Una historia de amor, de pérdida, y de todo lo que florece después.
Casa Sofía nace del deseo de perpetuar la memoria de mi hijita, Sofía Isabel. Mi niña, mi princesa esperada.
Ella vino al mundo un 15 de agosto de 2013, pero su llegada estuvo llena de tropiezos y de lucha por vivir. Había nacido con Trisomía 13. Los médicos no le daban ni una noche de vida.
Lo que debía ser un momento de alegría se convirtió en un mar de incertidumbre y dolor. Fueron cinco meses en la unidad de intensivo, luchando por la vida de mi niña. Todos los días los pasé en el hospital, preparándome para cuando fuera dada de alta.
Cuando por fin salió, sentí mucho miedo de llevarla a casa: su vida estaba en mis manos. Aprendí a manejar el ventilador, a succionar su traqueotomía, a limpiar su gastro. Aprendí a ser su enfermera y su terapista. Su cuarto de princesa se convirtió en una unidad de cuidado intensivo.
Dimos todo lo humanamente posible para que mi ángel tuviera una vida corta, libre de dolor, y llena de todo el amor del mundo.
Un 28 de agosto de 2014, Sofía se nos fue. La acurruqué por última vez.
"Su corta vida me enseñó a valorar lo verdaderamente importante: los momentos, el amor."

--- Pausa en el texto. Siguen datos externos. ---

(* ===== verification/Orchestrator.v ===== *)
(** * The orchestrator (src/src/orchestrator.py)

    [Orchestrator] wires the scanner, the strategies, the ledger, the
    tracker with its store and the allocator, and runs the trading loop.
    The objects several components hold are kept once: the strategies
    live in the scanner ([_strategies] reads them there), the ledger and
    the tracker in the allocator ([_paper_trader],
    [_performance_tracker]), as the constructor calls of [initialize]
    share them.

    What a call takes from outside is a parameter: the exchange, the
    clock [now] (read once per cycle), and [new_id], the identifiers
    [uuid.uuid4()] gives to the positions the cycle opens, by the index
    of the signal.  An exception of a cycle ends the loop and [run] goes
    on to [cleanup]; the cycle returns the state it had reached with the
    exception.  Only a rebalance that raises leaves no trace: what its
    ranking had cached of metrics is dropped. *)

From Stdlib Require Import String.
From Stdlib Require Import QArith ZArith List Bool.
From S2P Require Import Prelude PyDict Config Strategy Ledger Metrics.
From S2P Require Import Allocator Strategies Scanner Persistence.
Import ListNotations.
Open Scope string_scope.
Open Scope list_scope.
Open Scope py_scope.

(** [timedelta.seconds] of a difference in microseconds: the seconds
    within the day, without the days. *)
Definition timedelta_seconds (delta : Z) : Z :=
  ((delta mod day_us) / 1000000)%Z.

(** When a termination signal reaches the loop during a turn: not at
    all, while the scanner sleeps before the scan, or during the scan. *)
Inductive interrupt : Type :=
| NoInterrupt
| BeforeScan
| DuringScan.

(** What a turn of the loop takes from outside. *)
Module Round.
Record t : Type := mk {
  api : Exchange.t;
  now : Z;
  new_id : nat -> string;
  signal : interrupt;
}.
End Round.

(** The dictionary [run_once] returns. *)
Module CycleReport.
Record t : Type := mk {
  markets_scanned : nat;
  signals_generated : nat;
  summary : Summary.t;
}.
End CycleReport.
(* ===== verification/OrchestratorProps.v ===== *)
(** * Theorems on the orchestrator

    What [initialize] builds: strategies in paper mode that meet the
    interface, and a ledger every invariant of the state machine holds
    of.  What a cycle does: its first two phases are steps of the ledger
    state machine, no signal for both sides is executed, every position
    due to leave has left when the cycle returns, the store mirrors the
    capital history of the tracker, and a rebalance happens once per
    interval.  The theorems on signals are proved against the interface
    [Lawful]; the instances of the three strategies discharge it. *)

From Stdlib Require Import String.
From Stdlib Require Import QArith Lqa Lia ZArith List Bool.
From S2P Require Import Prelude PyDict Config Strategy Ledger LedgerInv.
From S2P Require Import LedgerSteps Metrics Allocator AllocatorProps.
From S2P Require Import Strategies StrategiesProps StrategyLaws LedgerExits.
From S2P Require Import Scanner ScannerProps Persistence Orchestrator.
Import ListNotations.
Open Scope string_scope.
Open Scope list_scope.

(** ** [_create_strategies] *)

(** The names [_create_strategies] knows. *)
Definition known (name : string) : bool :=
  String.eqb name "MeanReversion" || String.eqb name "Momentum"
  || String.eqb name "MarketMaking".

(** What a created strategy is: of a lawful class, active, in paper mode,
    with the name of its class. *)
Definition created_ok (s : Strategy.t) : Prop :=
  Strategy.lawful s /\ Strategy.active s = true /\
  Strategy.paper_mode s = true /\ known (Strategy.name s) = true.

Lemma created_snoc strategies s :
  Forall created_ok strategies -> created_ok s ->
  Forall created_ok (strategies ++ [s]).
Proof.
  intros H Hs. apply Forall_app. split; [exact H | now apply Forall_cons].
Qed.

Lemma create_strategy_ok strategies item :
  Forall created_ok strategies ->
  Forall created_ok (Orc.create_strategy strategies item).
Proof.
  intros H. destruct item as [name sc]. unfold Orc.create_strategy.
  destruct (negb _); [exact H|].
  destruct (String.eqb name "MeanReversion");
    [apply created_snoc; [exact H|]; split; [exact MeanReversion_Lawful|easy]|].
  destruct (String.eqb name "Momentum");
    [apply created_snoc; [exact H|]; split; [exact Momentum_Lawful|easy]|].
  destruct (String.eqb name "MarketMaking");
    [apply created_snoc; [exact H|]; split; [exact MarketMaking_Lawful|easy]|].
  exact H.
Qed.

(** The name a created strategy carries is the key of its
    configuration. *)
Lemma create_strategy_names strategies name sc :
  map Strategy.name (Orc.create_strategy strategies (name, sc))
  = map Strategy.name strategies
    ++ (if StrategyConfig.enabled sc && known name then [name] else []).
Proof.
  unfold Orc.create_strategy, known.
  destruct (StrategyConfig.enabled sc); cbn [negb andb];
    [|now rewrite app_nil_r].
  destruct (String.eqb_spec name "MeanReversion") as [->|];
    [now rewrite map_app|].
  destruct (String.eqb_spec name "Momentum") as [->|]; [now rewrite map_app|].
  destruct (String.eqb_spec name "MarketMaking") as [->|];
    [now rewrite map_app|]. now rewrite app_nil_r.
Qed.

(** Every strategy [_create_strategies] builds is in paper mode,
    active, and of a class that meets the interface; the strategies are
    those of the configuration that are enabled and known, in its
    order. *)
Theorem create_strategies_paper_mode config :
  Forall created_ok (Orc._create_strategies config) /\
  map Strategy.name (Orc._create_strategies config)
  = map fst (filter (fun item => StrategyConfig.enabled (snd item)
                                 && known (fst item))
                    (dict_items (Config.strategies config))).
Proof.
  unfold Orc._create_strategies.
  assert (H : forall items acc,
             Forall created_ok acc ->
             Forall created_ok (fold_left Orc.create_strategy items acc) /\
             map Strategy.name (fold_left Orc.create_strategy items acc)
             = map Strategy.name acc
               ++ map fst (filter (fun item => StrategyConfig.enabled (snd item)
                                               && known (fst item)) items)).
  { induction items as [|[name sc] items IH]; intros acc Hacc; cbn [fold_left].
    - now rewrite app_nil_r.
    - destruct (IH _ (create_strategy_ok acc (name, sc) Hacc)) as [H1 H2].
      split; [exact H1|]. rewrite H2, create_strategy_names, <- app_assoc.
      cbn [filter fst snd]. now destruct (_ && _). }
  destruct (H (dict_items (Config.strategies config)) [] (Forall_nil _)) as [H1 H2].
  now split.
Qed.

Ya Sofía no está a nivel físico, pero sigue en mi corazón. Cada vela que enciendo en su nombre es una forma de seguir hablando con ella, de mantener su luz encendida.
Casa Sofía existe para perpetuar su historia, y para acompañar a cada madre que esté atravesando algo similar — para recordarles que el dolor también se puede transformar en algo hermoso.
¿Por qué velas?
Una vela se enciende, acompaña, y se queda encendida hasta el final sin pedir nada a cambio. Así queríamos honrar a Sofía: con algo que trajera luz y calma a otros hogares, de la misma forma en que ella trajo luz al nuestro.